To determine whether Hg accumulated in renal cells is secreted into the lumen of proximal tubules with intracellular glutathione (GSH) and reabsorbed by tubular cells via a gamma-glutamyltranspeptidase (gamma-GTP)-dependent process as in the case of GSH itself, the effect of postadministration of acivicin (1 mmol/kg i.p.), a gamma-GTP inhibitor, on renal Hg accumulation was investigated in mice. Renal Hg content 4 hr after injection of CH3HgCl or HgCl2 (5 mumol/kg i.v.) was decreased to 35 or 44% of control, respectively, but urinary Hg excretion was increased by acivicin administration 2 hr after injection of the mercurials. When renal GSH was decreased to 19% of control by treatment with DL-buthionine-S,R-sulfoximine (4 mmol/kg s.c.) 2 hr before acivicin injection, the increase in urinary Hg excretion caused by acivicin was suppressed. Acivicin administration 24 hr after injection of the mercurials decreased renal methylmercury content determined 2 hr after acivicin injection and increased urinary Hg excretion.
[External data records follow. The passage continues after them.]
(* ===== verification/RoleValidatorFacts.v ===== *)
(** What the validator of auditor projects guarantees: the declared shape, exactly; and what that shape
    means for the broker. *)

From S2P Require Import Prelude PyStr PyVal Registry Policy World Rpc Ceilings ProjectConfig Desks Storage Broker BrokerFacts BrokerGrants BrokerLeases DestroyFacts RoleValidator.
From Stdlib Require Import List.
From Corelib Require Import SpecFloat.

(** ** The shape of an auditor *)

Definition empty_fields (cfg : ProjectConfig) : list json :=
  [pc_firewall_aws_ip_ranges cfg; pc_firewall_ipv6_hosts cfg; pc_delegatable_network_reach cfg;
   pc_delegatable_secrets cfg; pc_delegatable_storage_scopes cfg; pc_delegatable_provision_scopes cfg;
   pc_delegatable_firewall_domains cfg; pc_storage_mounts cfg; pc_extra_mounts cfg; pc_forward_ports cfg].

Definition text_in (s : list string) (v : json) : Prop := exists t, v = JStr t /\ In t s.

Record auditor_shape `{FloatRepr} (cfg : ProjectConfig) : Prop := mkShape {
  sh_domains : exists l, as_list (pc_firewall_extra_domains cfg) = Ok l /\ Forall (text_in _ALLOWED_FIREWALL_DOMAINS) l;
  sh_capabilities : exists l, as_list (pc_capabilities cfg) = Ok l
    /\ Forall (fun v => is_container v = false /\ ~ text_in _FORBIDDEN_CAPABILITIES v) l;
  sh_empty : Forall (fun v => truthy v = false) (empty_fields cfg);
  sh_resources : exists o cpu bytes, pc_resources_hard cfg = JObj o
    /\ jget "cpu_max" o <> JNull /\ py_float (jget "cpu_max" o) = Ok cpu /\ float_gt cpu _MAX_CPUS = false
    /\ _parse_memory_to_bytes (jget "memory_max" o) = Ok (Some bytes) /\ bytes <= _MAX_MEMORY_BYTES;
  sh_image : pc_image cfg = JNull
    \/ exists prefix rest, In prefix _APPROVED_IMAGE_PREFIXES /\ pc_image cfg = JStr (prefix +:+ rest)
}.

Lemma in_set_ok s v b : in_set s v = Ok b <-> is_container v = false /\ (b = true <-> text_in s v).
Proof.
  unfold in_set. destruct (is_container v) eqn:E; [by split; [|intros []]|]. split.
  - intros [= <-]. split; [done|]. destruct v; try by split; [|intros (t & ? & _)].
    rewrite existsb_exists. split.
    + intros (t & Ht & ->%String.eqb_eq). by exists t.
    + intros (t & [= ->] & Ht). exists t. split; [done|apply String.eqb_refl].
  - intros [_ Hb]. f_equal. destruct v; try (destruct b; [|done]; destruct (proj1 Hb eq_refl) as (? & ? & _); done).
    apply eq_true_iff_eq. rewrite Hb, existsb_exists. split.
    + intros (t & Ht & ->%String.eqb_eq). by exists t.
    + intros (t & [= ->] & Ht). exists t. split; [done|apply String.eqb_refl].
Qed.

(** Nothing is selected when no element is as wanted. *)
Lemma select_in_nil want s l :
  select_in want s l = Ok [] <-> Forall (fun v => is_container v = false /\ (if want : bool then ~ text_in s v else text_in s v)) l.
Proof.
  induction l as [|v l IH]; cbn; [by split|]. rewrite List.Forall_cons_iff, <- IH. split.
  - intros (b & Hb & E)%res_bind_ok. apply res_bind_ok in E as (vs & Hvs & E). apply in_set_ok in Hb as [Hc Hb].
    destruct (Bool.eqb b want) eqn:Eb; [discriminate E|]. injection E as ->. split; [|done]. split; [done|].
    destruct b, want; try done; [by apply Hb|]. intros Ht%Hb. done.
  - intros [[Hc Ht] ->]. assert (in_set s v = Ok (negb want)) as ->.
    { apply in_set_ok. split; [done|]. destruct want; cbn; split; done. }
    cbn. by destruct want.
Qed.

Section Shape.
Context `{FloatRepr}.

Lemma forbid_nil v c m : forbid v c m = [] <-> truthy v = false.
Proof. unfold forbid. by destruct (truthy v). Qed.

Lemma app_nil_iff {A} (l k : list A) : l ++ k = [] <-> l = [] /\ k = [].
Proof. split; [apply app_eq_nil|by intros [-> ->]]. Qed.

Lemma forbidden_nil cfg :
  forbidden_egress cfg = [] /\ forbidden_delegations cfg = [] /\ forbidden_mounts cfg = []
  <-> Forall (fun v => truthy v = false) (empty_fields cfg).
Proof.
  unfold forbidden_egress, forbidden_delegations, forbidden_mounts, empty_fields.
  rewrite !app_nil_iff, !forbid_nil, !List.Forall_cons_iff. intuition.
Qed.

(** Both list checks: no violation when nothing is selected. *)
Lemma check_list_nil field want s (report : list json -> res exn (list Violation)) :
  report [] = Ok [] -> (forall v l, report (v :: l) <> Ok []) ->
  (l ← as_list field; found ← select_in want s l; report found) = Ok []
  <-> exists l, as_list field = Ok l
        /\ Forall (fun v => is_container v = false /\ (if want : bool then ~ text_in s v else text_in s v)) l.
Proof.
  intros H0 H1. rewrite res_bind_ok. split.
  - intros (l & Hl & (found & Hf & E)%res_bind_ok). exists l. split; [done|]. destruct found as [|v k]; [|by destruct (H1 v k)].
    by apply select_in_nil.
  - intros (l & Hl & Hf%select_in_nil). exists l. split; [done|]. by rewrite Hf.
Qed.

Lemma check_domains_nil cfg :
  check_domains cfg = Ok []
  <-> exists l, as_list (pc_firewall_extra_domains cfg) = Ok l /\ Forall (text_in _ALLOWED_FIREWALL_DOMAINS) l.
Proof.
  unfold check_domains. rewrite check_list_nil; [|done|].
  - split; intros (l & Hl & Hf); exists l; (split; [done|]); (eapply List.Forall_impl; [|exact Hf]); cbn; [tauto|].
    intros v (t & -> & Ht). split; [done|by exists t].
  - intros v l. destruct (py_sorted (v :: l)) as [k|e]; done.
Qed.

Lemma check_capabilities_nil cfg :
  check_capabilities cfg = Ok []
  <-> exists l, as_list (pc_capabilities cfg) = Ok l
        /\ Forall (fun v => is_container v = false /\ ~ text_in _FORBIDDEN_CAPABILITIES v) l.
Proof.
  unfold check_capabilities. rewrite check_list_nil; [done..|]. intros v l. by destruct (py_sorted (v :: l)).
Qed.

Lemma check_cpu_nil v : check_cpu v = Ok [] <-> exists f, py_float v = Ok f /\ float_gt f _MAX_CPUS = false.
Proof.
  unfold check_cpu. destruct (py_float v) as [f|e].
  - destruct (float_gt f _MAX_CPUS) eqn:E; split; try done; [by intros (g & [= <-] & Hg); rewrite Hg in E|by exists f].
  - destruct (_ || _); split; try done; by intros (g & ? & _).
Qed.

Lemma check_memory_nil v :
  check_memory v = Ok [] <-> exists b, _parse_memory_to_bytes v = Ok (Some b) /\ b <= _MAX_MEMORY_BYTES.
Proof.
  unfold check_memory. destruct (_parse_memory_to_bytes v) as [[b|]|e]; cbn.
  - destruct (Z.ltb_spec _MAX_MEMORY_BYTES b); split; try done; [intros (c & [= <-] & Hc); lia|by exists b].
  - split; [done|by intros (c & ? & _)].
  - split; [done|by intros (c & ? & _)].
Qed.

Lemma check_resources_nil cfg :
  check_resources cfg = Ok [] <-> exists o cpu bytes, pc_resources_hard cfg = JObj o
    /\ jget "cpu_max" o <> JNull /\ py_float (jget "cpu_max" o) = Ok cpu /\ float_gt cpu _MAX_CPUS = false
    /\ _parse_memory_to_bytes (jget "memory_max" o) = Ok (Some bytes) /\ bytes <= _MAX_MEMORY_BYTES.
Proof.
  unfold check_resources. split.
  - destruct (pc_resources_hard cfg) as [| | | | | |o]; try done. cbv zeta. destruct (is_none _ || is_none _) eqn:En; [done|].
    apply orb_false_iff in En as [Hc Hm]. intros (c & Hcpu & (m & Hmem & [= E])%res_bind_ok)%res_bind_ok.
    apply app_nil_iff in E as [-> ->]. apply check_cpu_nil in Hcpu as (f & Hf & Hg). apply check_memory_nil in Hmem as (b & Hb & Hle).
    exists o, f, b. split_and!; try done. intros E. by rewrite E in Hc.
  - intros (o & f & b & -> & Hc & Hf & Hg & Hb & Hm). cbv zeta.
    assert (is_none (jget "cpu_max" o) = false) as -> by (by destruct (jget "cpu_max" o)).
    assert (is_none (jget "memory_max" o) = false) as -> by (by destruct (jget "memory_max" o)). cbn [orb].
    rewrite (proj2 (check_cpu_nil _)) by eauto. cbn. by rewrite (proj2 (check_memory_nil _)) by eauto.
Qed.

Lemma check_image_nil cfg :
  check_image cfg = Ok [] <-> pc_image cfg = JNull
    \/ exists prefix rest, In prefix _APPROVED_IMAGE_PREFIXES /\ pc_image cfg = JStr (prefix +:+ rest).
Proof.
  unfold check_image. destruct (pc_image cfg) as [|b|z|f|image|l|o];
    [by split; [intros _; left|]|by split; [|intros [[=]|(p & r & _ & [=])]]|by split; [|intros [[=]|(p & r & _ & [=])]]
    |by split; [|intros [[=]|(p & r & _ & [=])]]| |by split; [|intros [[=]|(p & r & _ & [=])]]
    |by split; [|intros [[=]|(p & r & _ & [=])]]].
  destruct (existsb (startswith image) _) eqn:E; split; try done.
  - intros _. right. apply existsb_exists in E as (p & Hp & (r & ->)%startswith_spec). by exists p, r.
  - intros [[=]|(p & r & Hp & [= ->])].
    assert (existsb (startswith (p +:+ r)) _APPROVED_IMAGE_PREFIXES = true) as Ht; [|by rewrite Ht in E].
    apply existsb_exists. exists p. split; [done|]. apply startswith_spec. by exists r.
Qed.

(** A project of role auditor is accepted exactly when it has the shape of an auditor: its firewall
    domains are among the two allowed ones, it declares no capability of the broker, no delegation, no
    other egress, no mounts and no ports, its image is approved, and its CPU and memory ceilings are
    declared, readable and not above two CPUs and four gibibytes. *)
Theorem auditor_role_shape cfg :
  pc_role cfg = ROLE_AUDITOR -> validate_auditor_role cfg = Ok passing <-> auditor_shape cfg.
Proof.
  intros Hrole. unfold validate_auditor_role. rewrite Hrole. cbn [negb String.eqb]. 
  assert (auditor_violations cfg = Ok [] <-> auditor_shape cfg) as <-.
  { unfold auditor_violations. split.
    - intros (d & Hd & (c & Hc & (r & Hr & (i & Hi & [= E])%res_bind_ok)%res_bind_ok)%res_bind_ok)%res_bind_ok.
      rewrite !app_nil_iff in E. destruct E as (-> & E1 & -> & E2 & -> & -> & E3).
      split; [exact (proj1 (check_domains_nil _) Hd)|exact (proj1 (check_capabilities_nil _) Hc)|by apply forbidden_nil
        |exact (proj1 (check_resources_nil _) Hr)|exact (proj1 (check_image_nil _) Hi)].
    - intros [Hd%check_domains_nil Hc%check_capabilities_nil (E1 & E2 & E3)%forbidden_nil Hr%check_resources_nil Hi%check_image_nil].
      by rewrite Hd, Hc, Hr, Hi, E1, E2, E3. }
  destruct (auditor_violations cfg) as [[|v vs]|e]; by cbn.
Qed.
End Shape.

(** ** What the broker gives an auditor *)

Section Broker.
Context `{Env} (backend : SecretsBackend) (storage_backend : option StorageBackend)
  `{!LawfulSecrets backend} (storage_lawful : forall b, storage_backend = Some b -> LawfulStorage b).

Lemma passing_capabilities cfg :
  pc_role cfg = ROLE_AUDITOR -> validate_auditor_role cfg = Ok passing -> check_capabilities cfg = Ok [].
Proof.
  unfold validate_auditor_role. intros ->. cbn [negb String.eqb]. intros (vs & E & Hv)%res_bind_ok.
  destruct vs; [|discriminate Hv]. unfold auditor_violations in E.
  apply res_bind_ok in E as (d & _ & (c & -> & (r & _ & (i & _ & [= E])%res_bind_ok)%res_bind_ok)%res_bind_ok).
  rewrite !app_nil_iff in E. by destruct E as (_ & _ & -> & _).
Qed.

Lemma forbidden_not_granted cfg row k :
  check_capabilities cfg = Ok [] -> dr_capabilities row = pc_capabilities cfg ->
  In (CapabilityKind_value k) _FORBIDDEN_CAPABILITIES -> ~ granted_kind row k.
Proof.
  intros (l & Hl & Hf)%check_capabilities_nil Hrow Hk (l' & Hl' & Hin). rewrite Hrow in Hl'. rewrite Hl' in Hl.
  injection Hl as ->. rewrite List.Forall_forall in Hf. apply (Hf _ Hin). by exists (CapabilityKind_value k).
Qed.

(** C24: An auditor gets nothing from the broker: a desk whose stored capabilities are those of a project
    that the validator accepts for the role is refused every request of a lease, of any type and with any
    parameters, in every state of the daemon. *)
Theorem validated_auditor_gets_no_lease cfg caller row params id w :
  pc_role cfg = ROLE_AUDITOR -> validate_auditor_role cfg = Ok passing ->
  NoDup (map lr_lease_id (leases (w_db w))) ->
  load_desk_policy caller (w_db w) = Some row -> dr_capabilities row = pc_capabilities cfg ->
  is_ok (fst (request_capability backend storage_backend params id (Some caller) w)) = false.
Proof.
  intros Hr Hv Hnd Hrow Hc. pose proof (passing_capabilities cfg Hr Hv) as Hcaps.
  destruct (request_capability _ _ _ _ _ w) as [[v|e] w'] eqn:E; [|done]. exfalso.
  assert (exists req before, grant_of caller req w before v w') as (req & before & row' & l & Hl & Ha & _).
  { unfold request_capability in E. apply lift_ok in E as (req & _ & E). exists req. destruct req as [n src|b p m|acts|d p].
    - apply secret_grant in E; [by eexists|done].
    - apply storage_grant in E as (before & _ & Hg); [by exists before|done..].
    - apply provision_grant in E as (before & _ & Hg); [by exists before|done..].
    - apply reach_grant in E. by eexists. }
  rewrite Hrow in Hl. injection Hl as <-.
  destruct req; destruct Ha as [Hk _]; (eapply forbidden_not_granted; [exact Hcaps|exact Hc| |exact Hk]); cbn; tauto.
Qed.
End Broker.

(** ** A concrete auditor, and what slips through *)

#[local] Instance demo_repr : FloatRepr := {| float_repr _ := "1.0" |}.

Definition auditor_yaml (cpu mem image : json) : json :=
  JObj [("role", JStr "auditor"); ("image", image); ("capabilities", JList [JStr "observe"]);
        ("firewall_extra_domains", JList [JStr "api.anthropic.com"]);
        ("resources_hard", JObj [("cpu_max", cpu); ("memory_max", mem)])].

Definition auditor_of (cpu mem image : json) : ProjectConfig :=
  match project_of_yaml "p.yaml" (auditor_yaml cpu mem image) with Ok c => c | Err _ => default_project end.

Definition small_auditor : ProjectConfig :=
  Eval vm_compute in auditor_of (JInt 1) (JStr "512m") (JStr "ghcr.io/stevefan/drydock-base:latest").

Lemma auditor_role_shape_witness :
  validate_auditor_role small_auditor = Ok passing /\ auditor_shape small_auditor.
Proof. split; [vm_compute; reflexivity|]. apply auditor_role_shape; vm_compute; reflexivity. Defined.

Definition verdict_codes (cpu mem image : json) : res exn (list string) :=
  r ← validate_auditor_role (auditor_of cpu mem image); Ok (map v_code (violations r)).

(** A NaN is above no ceiling, a negative size is below it, and the prefix of the image ends where the
    text does, not the name. *)
Example nan_cpu_passes : verdict_codes (JStr "nan") (JStr "1g") JNull = Ok [].
Proof. vm_compute. reflexivity. Qed.
Example negative_memory_passes : verdict_codes (JInt 1) (JStr "-9g") JNull = Ok [].
Proof. vm_compute. reflexivity. Qed.
Example image_sibling_passes : verdict_codes (JInt 1) (JStr "1g") (JStr "ghcr.io/stevefan/drydock-baseline-evil") = Ok [].
Proof. vm_compute. reflexivity. Qed.
Example infinite_memory_raises :
  verdict_codes (JInt 1) (JStr "infg") JNull = Err (PyError "OverflowError" "cannot convert float infinity to integer").
Proof. vm_compute. reflexivity. Qed.
Example oversized_auditor : verdict_codes (JInt 4) (JStr "8g") (JStr "debian") =
  Ok ["cpu-ceiling-exceeded"; "memory-ceiling-exceeded"; "image-not-approved"].
Proof. vm_compute. reflexivity. Qed.

Definition auditor_row : dock_row := set_fields [F_capabilities (pc_capabilities small_auditor)] (demo_row "a" None).
Definition auditor_world : world := set_db (set_drydocks [auditor_row] empty_db) empty_world.

Lemma validated_auditor_gets_no_lease_witness :
  load_desk_policy "dock_a" (w_db auditor_world) = Some auditor_row /\
  is_ok (fst (@request_capability demo_env demo_secrets (Some demo_storage) (storage_params "bucket" "prefix" "rw")
    (JInt 1) (Some "dock_a") auditor_world)) = false.
Proof.
  split; [vm_compute; reflexivity|].
  apply (@validated_auditor_gets_no_lease demo_env demo_secrets (Some demo_storage) _ demo_storage_lawful small_auditor
    "dock_a" auditor_row); [vm_compute; reflexivity..|constructor|vm_compute; reflexivity|vm_compute; reflexivity].
Defined.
The postadministration of acivicin, however, did not affect the renal content of inorganic Hg which predominantly bound to metallothionein (MT) induced by HgCl2 itself. Pretreatment with Bi(NO3)3 as a renal MT inducer diminished the effect of acivicin administered 2 hr after HgCl2 injection on renal Hg content and urinary excretion. These results suggest that methylmercury and inorganic Hg bound to ligands other than MT in renal cytosol may be secreted into the lumen of proximal tubules with intracellular GSH and be reabsorbed via a gamma-GTP-dependent process.